DATA SHOWN:
((

(** A free step in front of a bounded rest. *)
Lemma bounded_free {A} (p : fsprog A) (k : A -> fsprog CopyState) me mb final h0 h e b :
  costs e b h0 h -> e <= me -> b <= mb -> wp anything p (fun h' _ => costs 0 0 h h') h ->
  (forall a h', costs e b h0 h' -> wp anything (k a) (bounded_by me mb final h0) h') ->
  wp anything (bind_ok p k) (bounded_by me mb final h0) h.
Proof.
  intros Hc He Hb Hp Hk. assert (forall h', costs 0 0 h h' -> costs e b h0 h') as Hn.
  { intros h'. by apply costs_free. }
  apply wp_after_free; [done| |auto]. intros h' x Hf. by eapply bounded_failure; [apply Hn| |].
Qed.

Lemma copy_exact_spends source target size h :
  wp anything (copy_exact_with_digest pol limits source target size) (fun h' r => spends size h h' r) h.
Proof.
  unfold copy_exact_with_digest. rewrite wp_bind_ok.
  eapply wp_consequence; [apply (read_exact_spends _ _ _ _ _ _ _ _ true)|].
  - intros chunk h1. unfold os. rewrite wp_bind. cbn [perform wp]. split; [done|]. intros r. unfold costs, spent. cbn. split; lia.
  - intros h1 [c|e] (n & Hc & Hle & Hok); [|exists n; split; [done|]; split; [done|done]]. specialize (Hok eq_refl) as ->.
    apply wp_after_free; [apply free_call; unfold reject_source_growth, os, bail_if; calls_only| |].
    + intros h2 e Hf. exists size. split; [by eapply costs_free|done].
    + intros [] h2 Hf. cbn. exists size. split; [by eapply costs_free|done].
Qed.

))

TASK DESCRIPTION: Your task is to find each line in the entries that contains the string "target" and copy it.

RESULT:
Lemma copy_exact_spends source target size h :
  wp anything (copy_exact_with_digest pol limits source target size) (fun h' r => spends size h h' r) h.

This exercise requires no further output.